Launched this week

Context Gateway
Make Claude Code faster and cheaper without losing context
287 followers
Make Claude Code faster and cheaper without losing context
287 followers
Context Gateway cuts latency and token spend for Claude Code / Codex / OpenClaw by compressing tool output while preserving important context. Setup takes less than a minute. Quality-of-life features: instant context compaction and setting spend limit in Claude Code.



Context Gateway
The spend cap and Slack notifications are almost more valuable than the compression itself. Running Claude Code on a large codebase without any spending guardrails is genuinely stressful. You check back after 20 minutes and it's burned through $40 on a rabbit hole.
Is the compression lossy in practice? I've seen context window summaries drop important details (like specific variable names or error messages) that then cause the agent to hallucinate fixes. How do you handle preserving the details that actually matter vs. trimming the boilerplate?
Context Gateway
@whatworkedforme hey Jack, thanks! The way compression works is very different from summarization: we preserve the structure of each tool output, but remove the "irrelevant" tokens. We condition compression on the user's query, making sure that useful info is kept, while the boilerplate is trimmed. So, in practice, we see that the quality improves. We are also running comprehensive benchmarking right now
Would be awesome if you could give context gateway a shot and share your feedback!
Told
The token compression angle is the right problem to attack — once devs start hitting context limits mid-session, the cognitive cost of managing that manually kills flow. Curious how the compression handles cases where the 'noise' in tool output turns out to be context a later step actually needed — that edge case is where these systems tend to break trust with developers. The Claude Code integration is smart timing given how fast that tool's adoption is moving right now. Would be interested to see how much latency reduction looks like in practice on a typical 30-minute coding session.
Context Gateway
Hey@jscanzi , great question - the edge cases are a concern! As of now, the model would likely just call the same tool again to get the necessary info. We are currently working on a feature, allowing the model to "pull" one of the previously compressed outputs in full on-demand. As of the latency, in this particular example we saw 30% speed-up (https://youtu.be/idmbFE6L5HU?si=Mcha2h-BYZ2z4gpk). We are working on the more comprehensive benchmarking now
Told
@ivanzak thanks a lot for your reply!
BrandingStudio.ai
Congrats on the launch! Curious how the compression handles tool outputs that contain mixed content, structured data alongside verbose logs, for example. Does it preserve the structured parts reliably while trimming the noise, or is it more of a blunt summarization?
Context Gateway
@joao_seabra Thanks for the question!
Right now we don’t explicitly differentiate between structured and unstructured data and the compression runs across the tool outputs as they are. Even with that simple approach we’re seeing pretty significant gains in accuracy and reduction of cost and latency.

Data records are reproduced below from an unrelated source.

(** * The validator's query-score-weight pipeline (neurons/validator.py)

  A shallow embedding of the parts of [neurons/validator.py] that carry
  the pipeline's semantics: the weight accumulator ([set_weights]), the
  round loop ([query_synapse]), the task supply ([call_openai],
  [get_list], [update_counters_and_get_new_list], [get_question]), the
  peer dispatcher ([query_miner], [start_query]) and the scoring gate
  ([score_responses]).

  Modelling conventions.
  - A Python call that may raise returns an [outcome]; only subclasses of
    [Exception] are modelled (the [except Exception] handlers of the
    source catch exactly those).
  - Every external collaborator (the OpenAI client, the dendrite, the
    ledger, telemetry, the random generator) is an input of the model:
    its answers are arguments or fields of a record of collaborators,
    universally quantified in the theorems.
  - Where a statement is about the values of the scores, tensors hold
    IEEE 754 binary32 numbers and Python floats are binary64 numbers,
    with the operations of the standard library's [SpecFloat]
    ([Float32], [Accumulator32]).  Where only the control flow and the
    shapes matter (the round loop, the failure cases), tensors are lists
    of rationals ([Qc], canonical fractions with Leibniz equality) and
    the arithmetic is exact ([Tensor], [Accumulator], [RoundLoop]).
  - Module-level globals ([state], [moving_average_scores], the lists of
    the [template] module) are fields of explicit state records.
  - Concurrent calls are tasks of a cooperative event loop, stepped by
    an arbitrary schedule; a task gives way only where the source
    awaits something that is not ready. *)

From Stdlib Require Import QArith Qcanon.
From Stdlib Require SpecFloat.
From stdpp Require Import numbers.
From stdpp Require Import list strings gmap.

Open Scope Qc_scope.

(** ** Exceptions and results *)

Inductive exn : Type :=
| NameError
| KeyError
| ValueError
| TypeError
| IndexError
| UnboundLocalError
| RuntimeError
| TimeoutError
| AttributeError
| TransportError
| DeserializationError.

Inductive outcome (A : Type) : Type :=
| Ok (a : A)
| Raise (e : exn).
Arguments Ok {A} a.
Arguments Raise {A} e.

Definition is_ok {A} (o : outcome A) : bool :=
match o with Ok _ => true | Raise _ => false end.

#[global] Instance exn_eq_dec : EqDecision exn.
Proof. solve_decision. Defined.

#[global] Instance outcome_eq_dec {A} `{EqDecision A} : EqDecision (outcome A).
Proof. solve_decision. Defined.

(** ** One-dimensional tensors *)

Module Tensor.

Abbreviation tensor := (list Qc).

(** [torch.zeros(n)] *)
Definition zeros (n : nat) : tensor := replicate n 0.

(** [a * t] for a Python scalar [a] *)
Definition scale (a : Qc) (t : tensor) : tensor := (fun x => a * x) <$> t.

(** [t / n] for a Python integer [n] *)
Definition div_scalar (t : tensor) (n : Z) : tensor :=
  (fun x => x / Q2Qc (inject_Z n)) <$> t.

(** [s + t]: elementwise, with the broadcasting rule of one-dimensional
    tensors (sizes are compatible when equal or when one of them is 1);
    incompatible sizes raise [RuntimeError]. *)
Definition add (s t : tensor) : outcome tensor :=
  if decide (length s = length t) then Ok (zip_with Qcplus s t)
  else match s, t with
       | [x], _ => Ok ((fun y => x + y) <$> t)
       | _, [y] => Ok ((fun x => x + y) <$> s)
       | _, _ => Raise RuntimeError
       end.

(** [t += s]: in place, so the result keeps the shape of [t]; [s] is
    broadcast to it or the call raises [RuntimeError] before writing. *)
Definition iadd (t s : tensor) : outcome tensor :=
  if decide (length s = length t) then Ok (zip_with Qcplus t s)
  else match s with
       | [y] => Ok ((fun x => x + y) <$> t)
       | _ => Raise RuntimeError
       end.

End Tensor.
Import Tensor.

(** ** Floating-point numbers *)

Module Float32.

(** A Python [float] (binary64) or an element of a [torch.float32] tensor
    (binary32): a zero, an infinity, NaN, or sign, mantissa and exponent. *)
Abbreviation float := SpecFloat.spec_float.

(** Operations on Python floats, rounded to the nearest binary64. *)
Definition div64 (x y : float) : float := SpecFloat.SFdiv 53 1024 x y.
Definition sub64 (x y : float) : float := SpecFloat.SFsub 53 1024 x y.

(** A Python [int] as a float. *)
Definition of_int (n : Z) : float := SpecFloat.binary_normalize 53 1024 n 0 false.

(** The decimal literal [n / d] for a power of ten [d], such as [.3] and
    [1.1]: the binary64 number nearest to the fraction, which is what the
    correctly rounded division of the two integers gives. *)
Definition literal (n d : Z) : float := div64 (of_int n) (of_int d).

(** Operations on the elements of a float32 tensor, rounded to the
    nearest binary32. *)
Definition mul32 (x y : float) : float := SpecFloat.SFmul 24 128 x y.
Definition add32 (x y : float) : float := SpecFloat.SFadd 24 128 x y.

(** The conversion of a Python scalar to the dtype of the tensor it is
    combined with. *)
Definition to_float32 (x : float) : float :=
  match x with
  | SpecFloat.S754_finite s m e =>
      SpecFloat.binary_normalize 24 128 (SpecFloat.cond_Zopp s (Z.pos m)) e s
  | _ => x
  end.

(** The rational a finite float stands for. *)
Definition to_Qc (x : float) : Qc :=
  match x with
  | SpecFloat.S754_finite s m e =>
      Q2Qc (inject_Z (SpecFloat.cond_Zopp s (Z.pos m)) * Qpower (2 # 1) e)
  | _ => 0
  end.

Abbreviation tensor32 := (list float).

(** [a * t] for a Python scalar [a] and a float32 tensor [t]: the scalar
    is converted to float32 and the product is taken in float32. *)
Definition scale (a : float) (t : tensor32) : tensor32 :=
  mul32 (to_float32 a) <$> t.

(** [s + t] on float32 tensors, with the broadcasting rule of [Tensor.add]. *)
Definition add (s t : tensor32) : outcome tensor32 :=
  if decide (length s = length t) then Ok (zip_with add32 s t)
  else match s, t with
       | [x], _ => Ok ((fun y => add32 x y) <$> t)
       | _, [y] => Ok ((fun x => add32 x y) <$> s)
       | _, _ => Raise RuntimeError
       end.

That being said, you’re touching on something we’re actively working on. Our next major update will start treating structured and unstructured parts differently, so we can treat things like JSON/schema fields atomically while being more aggressive with verbose logs.
Expect improvements here soon.
Really smart approach to a problem I hit constantly - agent tool calls returning massive outputs that bloat context and burn tokens. The instant compaction feature is clutch too, waiting 3 min for /compact in Claude Code always kills my flow. Curious how the compression models handle code-heavy outputs vs prose - do you see different compression ratios?
Context Gateway
Hey @emad_ibrahim , thank you! The compression ratio is currently fixed at 0.5 - we'll make it auto-tunable in the future to account for varying "density" of different inputs, but, empirically, we see that it already works fine!
So to cut token spend in Claude Code you actually spend more tokens on a summarizer model? And this model will summarize your content on it's will, actually running the risk of cutting important information?
Could the summarization be done with a local model instead?
Context Gateway
Hey@daniel_sitnik , we don't spend more tokens because our compression model doesn't generate anything. It acts as a classifier, keeping some tokens and removing others. It is cheap, fast, and works well. We don't remove important info, because we always condition compression on the user's request, making sure we keep information relevant to it
Right now we are running compression on our side, but in principle it can be done on-prem - happy to chat more about that
Copus
Context compression is one of those problems that becomes critical as agentic workflows scale. Running Claude Code on large codebases eats through tokens fast, so a proxy that intelligently compacts history while preserving the important bits is genuinely useful. The fact that it works across Claude Code, OpenClaw, Codex, and other agents makes it a nice universal layer. Curious how it handles preserving semantic meaning during compression - does it use summarization or more of a selective pruning approach? Great launch, and the open-source angle makes it easy to try.